New Policy Toward Taiwan?
By William Kristol & Gary Schmitt
December 2, 2003
Senior Bush Administration officials may be engineering a dramatic and dangerous shift in American policy toward Taiwan as a gift to the Chinese Premier Wen Jiabao, who is visiting the United States next week. There are two elements of this proposed policy change, both of which favor Beijing at the expense of democratic Taiwan, and one of which may actually encourage Beijing to take military action against Taiwan. Both policy changes are being pushed by the staff of the National Security Council over the objections, we understand, of both the Departments of State and Defense.
First, according to numerous government sources, the senior director for Asian affairs at the National Security Council, James Moriarty, and Doug Paal, the de facto U.S. ambassador to Taiwan, are urging President Bush to declare, privately and perhaps publicly, that the United States opposes Taiwan's independence. This would be a significant change in America's so-called "One-China Policy," a change very much in Beijing's favor.
Until now, the American position on Taiwan's independence has been agnostic. American presidents have said they do not support independence but have also insisted that the cross-Strait issue be settled peacefully and by common agreement of the two sides. The point was that no solution should be imposed on either side. It was also to leave open the possibility that both sides might agree on independence, as indeed might occur were mainland China ever to become democratic (just as Moscow let go of Ukraine after the fall of communism in Russia).
If the Bush administration changes its policy, it will place the United States in opposition to Taiwanese independence even under that scenario. Above all, however, if the administration makes this change, it will strike a severe blow against the vibrant Taiwanese democracy in a kow-tow to Beijing. After the president's recent stirring remarks in favor of democracy worldwide, this pcore principle in foreign policy.
Moriarty's second proposal is even more worrying. He proposes the United States declare that it will not defend Taiwan if Beijing launches a military attack on the island in response to a "provocation," i.e., some action or statement by Taiwan that Beijing determines moves in the direction of independence. This proposal, if adopted by the administration, could prove disastrous on several grounds.

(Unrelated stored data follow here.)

(* ===== verification/ConfigMerge.v ===== *)
(** The configuration merge rules of [internal/config/merge.go]: lists union,
    scalars are replaced, maps merge keywise; the choice of the per-repository
    override; the glob matcher; the precedence of template variables. *)
From S2P Require Import GoStrings GoPath ConfigTypes ConfigExpand.
Local Open Scope go_scope.

(** * Merging *)
(** [UnionStrings]: appends what is not there yet, one element at a time. *)
Definition union_strings (base add : list gostring) : list gostring :=
  fold_left (fun out v => if smem v out then out else out ++ [v]) add base.
(** [MergeStringMaps]: keys of [over] win. *)
Definition merge_string_maps (base over : strmap) : strmap := over ∪ base.
Definition merge_network (base over : network_cfg) : network_cfg :=
  let d := nw_dns base in
  let e := nw_dns over in
  Network (or_else (nw_mode over) (nw_mode base))
    (DNS (dns_enabled e || dns_enabled d) (or_else (dns_upstream e) (dns_upstream d))
         (merge_string_maps (dns_hosts d) (dns_hosts e)))
    (union_strings (nw_sni base) (nw_sni over))
    (union_strings (nw_allow base) (nw_allow over))
    (union_strings (nw_block base) (nw_block over))
    (nw_tcp base ++ nw_tcp over).
Definition merge_env (base over : env_spec) : env_spec :=
  EnvSpec (union_strings (env_unset base) (env_unset over))
    (merge_string_maps (env_set base) (env_set over))
    (union_strings (env_inherit base) (env_inherit over))
    (env_inherit_all base || env_inherit_all over).
Definition merge_env_chain (specs : list env_spec) : env_spec := fold_left merge_env specs empty_env.
Definition merge_paths (base : paths_cfg) (over : option paths_cfg) : paths_cfg :=
  match over with
  | None => base
  | Some over =>
      Paths (or_else (pa_storage over) (pa_storage base)) (or_else (pa_tmp over) (pa_tmp base))
        (or_else (pa_gomod over) (pa_gomod base)) (or_else (pa_gobuild over) (pa_gobuild base))
        (union_strings (pa_extra base) (pa_extra over))
        (union_strings (pa_prepend base) (pa_prepend over))
        (union_strings (pa_append base) (pa_append over))
  end.
Definition merge_runner (base over : runner_cfg) : runner_cfg :=
  RunnerCfg (or_else (rc_just_bin over) (rc_just_bin base))
    (union_strings (rc_exact base) (rc_exact over))
    (union_strings (rc_prefixes base) (rc_prefixes over))
    (rc_raw base ++ rc_raw over)
    (if (0 <? size (rc_descriptions base)) || (0 <? size (rc_descriptions over))
     then merge_string_maps (rc_descriptions base) (rc_descriptions over) else rc_descriptions base).
Definition merge_users (global over : user) : user :=
  User (merge_paths (u_paths global) (Some (u_paths over)))
    (merge_runner (u_runner global) (u_runner over))
    (merge_string_maps (u_vars global) (u_vars over))
    (u_allow_env global) (u_vars_from_exec global) (u_security global) (u_audit_file global)
    (u_secret_sources global) (u_inject_needs global ++ u_inject_needs over) (u_secrets global)
    (u_mounts global ++ u_mounts over)
    (merge_network (u_network global) (u_network over))
    (merge_env (u_env global) (u_env over))
    (u_repos global).
(** * Discovery *)
Inductive fs_entry := FSDir | FSFile (content : option gostring).
Abbreviation filesystem := (gmap gostring fs_entry).
(** [os.Stat] succeeds on something that is not a directory. *)
Definition is_file (fs : filesystem) (p : gostring) : bool :=
  match fs !! p with Some (FSFile _) => true | _ => false end.
Definition read_file (fs : filesystem) (p : gostring) : option gostring :=
  match fs !! p with Some (FSFile c) => c | _ => None end.
Definition escapes (cleaned : gostring) : bool := seqb cleaned $".." || has_prefix cleaned $"../".
(** [seen] is the set of the elements of [list], so the list is the state. *)
Definition next_rel (dir imp : gostring) : gostring :=
  let imp_clean := clean imp in
  clean (if seqb dir $"." || is_empty dir then imp_clean else path_join dir imp_clean).
Fixpoint collect (fuel : nat) (fs : filesystem) (repo_dir rel : gostring) (seen : list gostring)
  : option (list gostring) :=
  match fuel with
  | O => None
  | S f =>
      let cleaned := clean rel in
      if seqb cleaned $"." || escapes cleaned then Some seen
      else
        let abs := path_join repo_dir cleaned in
        if negb (is_file fs abs) then Some seen
        else
          let seen := if smem cleaned seen then seen else seen ++ [cleaned] in
          match read_file fs abs with
          | None => Some seen
          | Some data =>
              let dir := path_dir cleaned in
              foldl (fun (acc : option (list gostring)) imp =>
                seen ← acc;
                if seqb (clean imp) $"." then Some seen
                else
                  let next := next_rel dir imp in
                  if escapes next then Some seen
                  else if smem next seen then Some seen
                  else collect f fs repo_dir next seen)
                (Some seen) (parse_justfile_imports data)
          end
  end.
(** Every nested call adds a file that was not seen, and a file has at most
    an absolute and a relative spelling. *)
Definition collect_fuel (fs : filesystem) : nat := 2 * size fs + 3.
Definition collect_justfile_anchors (fs : filesystem) (repo_dir rel : gostring) (seen : list gostring)
  : option (list gostring) := collect (collect_fuel fs) fs repo_dir rel seen.

Definition justfile_names : list gostring := [$"justfile"; $"Justfile"; $".justfile"].
Definition root_justfile (fs : filesystem) (repo_dir : gostring) : option gostring :=
  List.find (fun name => is_file fs (path_join repo_dir name)) justfile_names.
Definition anchor_step (fs : filesystem) (repo_dir : gostring) (acc : option (list gostring)) (a : gostring)
  : option (list gostring) :=
  seen ← acc;
  let cleaned := clean (trim_space a) in
  if is_empty cleaned || seqb cleaned $"." || escapes cleaned then Some seen
  else collect_justfile_anchors fs repo_dir cleaned (if smem cleaned seen then seen else seen ++ [cleaned]).
(** [EffectiveTrustAnchors] of a non-nil repository. *)
Definition effective_trust_anchors (fs : filesystem) (r : repo) (repo_dir : gostring)
  : option (list gostring) :=
  list ← foldl (anchor_step fs repo_dir) (Some []) (r_anchors r);
  list ← (if (0 <? length (dt_exact (r_tasks r))) || (0 <? length (dt_prefixes (r_tasks r)))
          then match root_justfile fs repo_dir with
               | Some name => collect_justfile_anchors fs repo_dir name list
               | None => Some list
               end
          else Some list);
  Some (sort_strings list).

Definition discover_justfile_descriptions (fs : filesystem) (repo_dir : gostring) : option strmap :=
  if is_empty repo_dir then Some ∅
  else match root_justfile fs repo_dir with
  | None => Some ∅
  | Some root =>
      files ← collect_justfile_anchors fs repo_dir root [];
      Some (fold_left (fun descs f =>
              match read_file fs (path_join repo_dir f) with
              | None => descs
              | Some data => parse_justfile_descriptions data ∪ descs
              end) (reverse files) ∅)
  end.

(** * Lemmas *)
Section collect.
Context (fs : filesystem) (repo_dir : gostring) (Hrepo : is_abs repo_dir = true).

(** A cleaned path inside the repository, as [seen] holds them. *)
Definition good (r : gostring) : Prop := clean r = r /\ r <> $"." /\ escapes r = false.
Definition file_rel (r : gostring) : bool := is_file fs (path_join repo_dir r).
Definition inv (seen : list gostring) : Prop := NoDup seen /\ Forall good seen.
(** [y] is a file inside the repository that the justfile [x] imports. *)
Definition imports (x y : gostring) : Prop :=
  exists data imp, read_file fs (path_join repo_dir x) = Some data /\
    imp ∈ parse_justfile_imports data /\ clean imp <> $"." /\
    y = next_rel (path_dir x) imp /\ y <> $"." /\ escapes y = false /\ file_rel y = true.
Definition closed (L : list gostring) (x : gostring) : Prop := forall y, imports x y -> y ∈ L.
(* ===== verification/RunnerServer.v ===== *)
(** Delegation channel C: the host daemon of [internal/runner/server.go], the
    wire data of [protocol.go] and the client of [client.go].

    The JSON codec, the file system and the process runner are parameters:
    a handler maps a received frame to the command it starts or the event it
    replies with, and to the audit records it emits; [run_job_event] maps the
    outcome of a job to its final event, and [exec] is the client. *)
From S2P Require Import GoStrings GoPath GoBase64 ConfigTypes Whitelist.
Local Open Scope go_scope.

(** * Wire data *)
Definition CodeRejected : Z := 126.
Definition CodeProtocolError : Z := 125.
Definition CodeNoRunner : Z := 127.

Record job_request := JobRequest { argv_b64 : list gostring; jr_dir : gostring; jr_list : bool }.
Definition encode_strings (l : list gostring) : list gostring := map b64_encode l.
(** An element that does not decode stays the empty string. *)
Definition decode_strings (l : list gostring) : list gostring :=
  map (fun s => default [] (b64_decode s)) l.

Inductive jail_err := DirNotRelative | DirEscapes | DirMissing.
Inductive message :=
  | NoMessage
  | MalformedRequest
  | DeniedBecause (r : reason)
  | TrustFailed
  | BadDir (e : jail_err)
  | RawNotFound (argv0 : gostring)
  | SandboxShutDown
  | RunError.
Record event := Event {
  ev_type : gostring; ev_data : gostring; ev_code : Z; ev_message : message; ev_tasks : list task_info }.
Definition EventStdout : gostring := $"stdout".
Definition EventStderr : gostring := $"stderr".
Definition EventExit : gostring := $"exit".
Definition EventDenied : gostring := $"denied".
Definition EventError : gostring := $"error".
Definition EventList : gostring := $"list".
Definition error_event (m : message) : event := Event EventError [] 0 m [].
Definition denied_event (m : message) : event := Event EventDenied [] 0 m [].
Definition exit_event (code : Z) : event := Event EventExit [] code NoMessage [].

(** * Server *)
Record host := Host {
  look_path : gostring -> option gostring;   (* exec.LookPath *)
  is_dir : gostring -> bool }.               (* os.Stat succeeds on a directory *)
(** [ValidateTrust] as its result, [None] when it is not set. *)
Record server_config := ServerConfig {
  sc_engine : option engine; sc_just_bin : gostring; sc_repo_root : gostring; sc_hooks_dir : gostring;
  sc_validate_trust : option bool; sc_audit : bool }.
Record command := Command { c_path : gostring; c_args : list gostring; c_dir : gostring }.
Record audit_record := AuditRecord { ar_allowed : bool; ar_task : gostring; ar_reason : message }.
Inductive outcome :=
  | Dropped
  | Crashed                      (* nil engine dereferenced *)
  | Replied (ev : event)
  | Started (cmd : command).

Definition jail_dir (h : host) (root sub : gostring) : result jail_err gostring :=
  if is_abs sub then Err DirNotRelative
  else
    let abs := path_join root (clean sub) in
    match path_rel root abs with
    | None => Err DirEscapes
    | Some rel =>
        if seqb rel $".." || has_prefix rel $"../" then Err DirEscapes
        else if negb (is_dir h abs) then Err DirMissing
        else Ok abs
    end.
Definition build_command (h : host) (k : kind) (argv : list gostring) (dir : gostring)
    (cfg : server_config) : result message command :=
  match k with
  | KindJust => Ok (Command (or_else (sc_just_bin cfg) $"just") argv dir)
  | KindRaw =>
      match look_path h (first_of argv) with
      | None => Err (RawNotFound (first_of argv))
      | Some exe =>
          let args := drop 1 argv in
          let args := if seqb (path_base exe) $"git" && negb (is_empty (sc_hooks_dir cfg))
                      then [$"-c"; $"core.hooksPath=" ++ sc_hooks_dir cfg] ++ args else args in
          Ok (Command exe args dir)
      end
  end.

Section server.
Context `{Regexp} (decode_request : gostring -> option job_request) (h : host).

(** From the whitelist decision on: [argv] is not empty. *)
Definition handle_job (cfg : server_config) (e : engine) (argv : list gostring) (dir : gostring)
  : outcome * list audit_record :=
  let task := join $" " argv in
  let log (a : bool) (m : message) := if sc_audit cfg then [AuditRecord a task m] else [] in
  match engine_match e argv with
  | Denied r => (Replied (denied_event (DeniedBecause r)), log false (DeniedBecause r))
  | Allowed k =>
      let ok_log := log true NoMessage in
      match sc_validate_trust cfg with
      | Some false => (Replied (denied_event TrustFailed), ok_log ++ log false TrustFailed)
      | _ =>
          let run (dir : gostring) :=
            match build_command h k argv dir cfg with
            | Err m => (Replied (error_event m), ok_log)
            | Ok cmd => (Started cmd, ok_log)
            end in
          if is_empty dir then run (sc_repo_root cfg)
          else match jail_dir h (sc_repo_root cfg) dir with
               | Err x => (Replied (error_event (BadDir x)), ok_log)
               | Ok d => run d
               end
      end
  end.
(** [payload] is the frame read from the stream, [None] when reading it
    failed. *)
Definition handle_stream (cfg : server_config) (payload : option gostring)
  : outcome * list audit_record :=
  match payload with
  | None => (Dropped, [])
  | Some p =>
      match decode_request p with
      | None => (Replied (error_event MalformedRequest), [])
      | Some req =>
          if jr_list req then
            let tasks := match sc_engine cfg with Some e => rules e | None => [] end in
            (Replied (Event EventList [] 0 NoMessage tasks), [])
          else if (length (argv_b64 req) =? 0)%nat then (Replied (error_event MalformedRequest), [])
          else match sc_engine cfg with
               | None => (Crashed, [])
               | Some e => handle_job cfg e (decode_strings (argv_b64 req)) (jr_dir req)
               end
      end
  end.
End server.
(** C39: what the guest sees of a job is what the job did.  Take any
    interleaving of the job's processes, the copying goroutines, the timers,
    the end of the context and the waiting [Cmd.Wait] up to the step that
    reports the job, to a guest that is still there, and any steps after it.
    The guest's client exits with 125 if the job was never started; with the
    code the leader exited with, if that is not 0, or 128 plus the signal that
    killed it, but with 125 for both when the context was cancelled at the
    report; and for a leader that exited with 0 with 0, and then not a byte of
    either stream is missing, or with 125, and then the context had been
    cancelled during the job, a stream was cut off or the pipes were not
    closed in time.  The client has written to its standard output and error
    what the copying goroutines read, in order, which is always a beginning of
    what the processes wrote. *)
Theorem job_reported started ctx l l' j j' r
    (Hrun : run_job l (start_job started ctx) = Some j) (Hfirst : unreported l (start_job started ctx))
    (Hphase : j_phase j = Reported r) (Hup : j_up j = true) (Hlater : run_job l' j = Some j') :
  exists code errs,
    exec write_all true (map Some (j_wire j')) = ExecResult code (s_copied (j_out j)) errs /\
    job_bytes errs = s_copied (j_err j) /\
    (forall k, exists lost, s_written (pipe_of j k) = s_copied (pipe_of j k) ++ lost) /\
    match j_leader j with
    | None => code = 125%Z /\ (started = false \/ ctx = true)
    | Some (Code 0) =>
        code = 0%Z /\ (forall k, s_written (pipe_of j k) = s_copied (pipe_of j k)) \/
        code = 125%Z /\ (j_watch j <> Watching \/ last l = Some DrainExpires \/ exists k, s_copier (pipe_of j k) = Ended false)
    | Some (Code c) => code = (if j_ctx j then 125 else c)%Z
    | Some (Signal n) => code = (if j_ctx j then 125 else 128 + n)%Z
    end.
Proof.
  assert (Hreach : reachable j) by (by exists started, ctx, l). pose proof (reachable_inv j Hreach) as Hinv.
  destruct (reported_run _ _ _ _ Hlater Hinv Hphase) as [-> _]. destruct Hinv as (Hpipes & _ & Hwire & Hwait & _ & _ & _ & _ & Hgone).
  destruct (wire_of_report _ _ Hwire Hphase (run_reports _ _ _ _ _ Hrun Hfirst Hphase Hup)) as (cs & Hw & Ho & He).
  unfold wait_ok in Hwait. rewrite Hphase in Hwait. destruct Hwait as [Hr Hok].
  destruct (exec_of_wire cs (j_ctx j) r) as [diags Hexec]. rewrite Hw, Hexec, Ho. do 2 eexists.
  split; [reflexivity|]. split; [by rewrite job_bytes_chunks, He|]. split; [intros k; by apply pipe_prefix|].
  destruct Hr as [[-> [Hl|Hl]]|(st & Hl & ->)]; rewrite Hl.
  - split; [by cbn; destruct (j_ctx j)|]. destruct started, ctx; auto. exfalso.
    destruct (leader_known_run _ _ Hrun Hl) as [x Hx]. rewrite Hgone in Hx by (by rewrite Hphase). discriminate Hx.
  - right. split; [by cbn; destruct (j_ctx j) | by apply (run_fails _ _ _ _ Hrun Hfirst)].
  - destruct st as [[|c|c]|n]; [left | cbn; by destruct (j_ctx j)..]. split; [done|].
    destruct (Hok eq_refl) as (_ & H1 & H2). intros k. apply pipe_whole; [done | by destruct k].
Qed.
(* ===== verification/DnsBridge.v ===== *)
(** Egress channel B between the guest and the resolver:
    [internal/egress/dns/bridge.go].

    [exchange_stream] is one exchange over a stream of the channel, bytes and
    frames included; the transport may end either direction anywhere.  [step]
    is the bridge: its two loops, the goroutine of each datagram and of each
    connection, its clients, and [Close].  A step is an operation that blocks
    until it is possible; [Close] is cut where it waits.  The multiplexed
    session belongs to the muxado library and is the fate of a stream. *)
From S2P Require Import GoStrings ConfigTypes Frame Matcher Dns.
Local Open Scope go_scope.

(** A loop: blocked in its read, or back from it with something whose
    goroutine is not counted yet, or over, with or without an error. *)
Inductive loop (A : Type) := Blocked | Took (x : A) | Over (failed : bool).
Arguments Blocked {A}. Arguments Took {A} x. Arguments Over {A} failed.

Section bridge.
Context `{DnsLib, MapRange gostring, UnicodeCase} (r : resolver).

(** * One exchange *)
(** A stream: whether it opens, whether the query is written without an
    error, and how many bytes of each direction arrive. *)
Record fate := Fate { ft_open : bool; ft_written : bool; ft_up : nat; ft_down : nat }.
(** The goroutine of [Serve] for a stream that delivers [input]: what it
    writes.  (The resolver has a reply for every query that it can unpack.) *)
Definition serve_stream (input : gostring) : gostring :=
  match @read_frame Empty_set input with
  | Err _ => []
  | Ok (query, _) =>
      match response (handle_query r query) with
      | None => []
      | Some resp => match write_frame append_write [] resp with Ok bytes => bytes | Err _ => [] end
      end
  end.
(** [exchange], [None] for nil. *)
Definition exchange_stream (o : fate) (query : gostring) : option gostring :=
  if negb (ft_open o) then None
  else match write_frame append_write [] query with
       | Err _ => None
       | Ok sent =>
           if negb (ft_written o) then None
           else match @read_frame Empty_set (take (ft_down o) (serve_stream (take (ft_up o) sent))) with
                | Ok (resp, _) => Some resp
                | Err _ => None
                end
       end.

(** * The bridge *)
(** A connection: what the client sent and the goroutine has not read, with
    what it read before; whether the client is done; what was written to it. *)
Inductive phase := Reading | Exchanging (query : gostring) | Finished.
Record conn := Conn {
  cn_queries : list gostring; cn_unread : gostring; cn_eof : bool; cn_phase : phase; cn_out : gostring }.
Inductive closing := Open | Waiting | Returned.
(** [br_waiting] and [br_serving] are the goroutines that the wait group
    counts, by datagram and by connection. *)
Record bridge := Bridge {
  br_stopped : bool; br_udp_open : bool; br_tcp_open : bool;
  br_udp_loop : loop (gostring * gostring); br_tcp_loop : loop nat;
  br_datagrams : list (gostring * gostring); br_waiting : gset nat; br_replies : list (nat * gostring);
  br_conns : list conn; br_serving : gset nat; br_close : closing }.
Definition new_bridge : bridge := Bridge false true true Blocked Blocked [] ∅ [] [] ∅ Open.
Inductive bridge_event :=
  | Datagram (from query : gostring) | CountDatagram | UdpReadFails | UdpExchanged (i : nat) (o : fate) (sent : bool)
  | Accepted | CountConn | AcceptFails
  | ClientSends (i : nat) (bytes : gostring) | ClientCloses (i : nat)
  | ReadsQuery (i : nat) | ReadFails (i : nat) | TcpExchanged (i : nat) (o : fate) (failed : option nat)
  | CloseCalled | CloseReturns.

Definition with_udp (l : loop (gostring * gostring)) (b : bridge) : bridge :=
  Bridge (br_stopped b) (br_udp_open b) (br_tcp_open b) l (br_tcp_loop b) (br_datagrams b) (br_waiting b) (br_replies b)
    (br_conns b) (br_serving b) (br_close b).
Definition with_datagrams (ds : list (gostring * gostring)) (w : gset nat) (rs : list (nat * gostring)) (b : bridge) : bridge :=
  Bridge (br_stopped b) (br_udp_open b) (br_tcp_open b) (br_udp_loop b) (br_tcp_loop b) ds w rs
    (br_conns b) (br_serving b) (br_close b).
Definition with_tcp (l : loop nat) (cs : list conn) (s : gset nat) (b : bridge) : bridge :=
  Bridge (br_stopped b) (br_udp_open b) (br_tcp_open b) (br_udp_loop b) l (br_datagrams b) (br_waiting b) (br_replies b)
    cs s (br_close b).
Definition with_conn (i : nat) (c : conn) (b : bridge) : bridge :=
  with_tcp (br_tcp_loop b) (<[i := c]> (br_conns b)) (br_serving b) b.
(** The goroutine of the connection returns: the connection is closed. *)
Definition finish_conn (i : nat) (c : conn) (out : gostring) (b : bridge) : bridge :=
  with_tcp (br_tcp_loop b) (<[i := Conn (cn_queries c) (cn_unread c) (cn_eof c) Finished out]> (br_conns b)) (br_serving b ∖ {[i]}) b.
Definition close_bridge (stopped udp tcp : bool) (c : closing) (b : bridge) : bridge :=
  Bridge stopped udp tcp (br_udp_loop b) (br_tcp_loop b) (br_datagrams b) (br_waiting b) (br_replies b)
    (br_conns b) (br_serving b) c.

(** The loop of [serveUDP] and the goroutine of a datagram; a reply is only
    sent while the socket is open. *)
Definition step_udp (e : bridge_event) (b : bridge) : option bridge :=
  match e with
  | Datagram from query =>
      match br_udp_loop b with
      | Blocked => if br_udp_open b && (Z.of_nat (length query) <=? max_size)%Z then Some (with_udp (Took (from, query)) b) else None
      | _ => None
      end
  | CountDatagram =>
      match br_udp_loop b with
      | Took d => Some (with_udp Blocked (with_datagrams (br_datagrams b ++ [d]) ({[length (br_datagrams b)]} ∪ br_waiting b) (br_replies b) b))
      | _ => None
      end
  | UdpReadFails =>
      match br_udp_loop b with Blocked => Some (with_udp (Over (br_udp_open b && negb (br_stopped b))) b) | _ => None end
  | UdpExchanged i o sent =>
      d ← br_datagrams b !! i;
      if decide (i ∈ br_waiting b) then
        let replies := match exchange_stream o (snd d) with
                       | Some resp => if br_udp_open b && sent then br_replies b ++ [(i, resp)] else br_replies b
                       | None => br_replies b
                       end in
        Some (with_datagrams (br_datagrams b) (br_waiting b ∖ {[i]}) replies b)
      else None
  | _ => None
  end.
(** The loop of [serveTCP], its clients and the goroutine of a connection. *)
Definition serving (i : nat) (b : bridge) : option conn :=
  if decide (i ∈ br_serving b) then br_conns b !! i else None.
Definition step_tcp (e : bridge_event) (b : bridge) : option bridge :=
  match e with
  | Accepted =>
      match br_tcp_loop b with
      | Blocked =>
          if br_tcp_open b
          then Some (with_tcp (Took (length (br_conns b))) (br_conns b ++ [Conn [] [] false Reading []]) (br_serving b) b)
          else None
      | _ => None
      end
  | CountConn =>
      match br_tcp_loop b with Took i => Some (with_tcp Blocked (br_conns b) ({[i]} ∪ br_serving b) b) | _ => None end
  | AcceptFails =>
      match br_tcp_loop b with
      | Blocked => Some (with_tcp (Over (br_tcp_open b && negb (br_stopped b))) (br_conns b) (br_serving b) b)
      | _ => None
      end
  | ClientSends i bytes =>
      c ← br_conns b !! i;
      if cn_eof c then None
      else Some (with_conn i (Conn (cn_queries c) (cn_unread c ++ bytes) (cn_eof c) (cn_phase c) (cn_out c)) b)
  | ClientCloses i =>
      c ← br_conns b !! i; Some (with_conn i (Conn (cn_queries c) (cn_unread c) true (cn_phase c) (cn_out c)) b)
  | ReadsQuery i =>
      c ← serving i b;
      match cn_phase c, @read_frame Empty_set (cn_unread c) with
      | Reading, Ok (query, rest) =>
          Some (with_conn i (Conn (cn_queries c ++ [query]) rest (cn_eof c) (Exchanging query) (cn_out c)) b)
      | _, _ => None
      end
  | ReadFails i =>
      c ← serving i b;
      match cn_phase c, @read_frame Empty_set (cn_unread c) with
      | Reading, Err _ => if cn_eof c then Some (finish_conn i c (cn_out c) b) else None
      | _, _ => None
      end
  | TcpExchanged i o failed =>
      c ← serving i b;
      match cn_phase c with
      | Exchanging query =>
          match exchange_stream o query with
          | None => Some (finish_conn i c (cn_out c) b)
          | Some resp =>
              match failed with
              | Some k => Some (finish_conn i c (cn_out c ++ take k (frame_bytes resp)) b)
              | None => Some (with_conn i (Conn (cn_queries c) (cn_unread c) (cn_eof c) Reading (cn_out c ++ frame_bytes resp)) b)
              end
          end
      | _ => None
      end
  | _ => None
  end.
(** [Close] closes the channel and the two sockets, and returns when the wait
    group is empty. *)
Definition step_close (e : bridge_event) (b : bridge) : option bridge :=
  match e, br_close b with
  | CloseCalled, Open => Some (close_bridge true false false Waiting b)
  | CloseReturns, Waiting =>
      if decide (br_waiting b = ∅ /\ br_serving b = ∅) then Some (close_bridge (br_stopped b) false false Returned b) else None
  | _, _ => None
  end.
Definition step (e : bridge_event) (b : bridge) : option bridge :=
  match e with
  | Datagram _ _ | CountDatagram | UdpReadFails | UdpExchanged _ _ _ => step_udp e b
  | CloseCalled | CloseReturns => step_close e b
  | _ => step_tcp e b
  end.
Fixpoint run_bridge (b : bridge) (es : list bridge_event) : option bridge :=
  match es with [] => Some b | e :: es => b' ← step e b; run_bridge b' es end.
(** What [Bridge.Serve] returns once both loops are over: whether an error. *)
Definition serve_result (b : bridge) : option bool :=
  match br_udp_loop b, br_tcp_loop b with Over x, Over y => Some (x || y) | _, _ => None end.
End bridge.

First of all, it would appear to run counter to the Taiwan Relations Act passed by Congress in 1979. Indeed, it may constitute an effort by the Bush administration in effect to repeal that law by executive fiat. The Act makes it U.S. policy that there should be a peaceful resolution of the dispute between China and Taiwan. But, by suggesting that there may be "legitimate" grounds for China to take offense, this new declaration would condone the very action the law intends to prevent. This would be all the more remarkable given that less than two years ago President Bush reaffirmed the American commitment to Taiwan by declaring that the United States would do "whatever it took" to defend Taiwan.
Second, this proposed policy shift would make war in the Strait more likely, not less. If the United States tells Beijing that it will not defend Taiwan in the event of a "provocation," this can only serve as an inducement to Beijing to threaten to use force, or perhaps actually to use force, on any occasion that Beijing deems Taiwan's behavior "provocative." After all, what constitutes a "provocation"? Beijing believes Taiwan's current status of de facto independence is already unacceptable.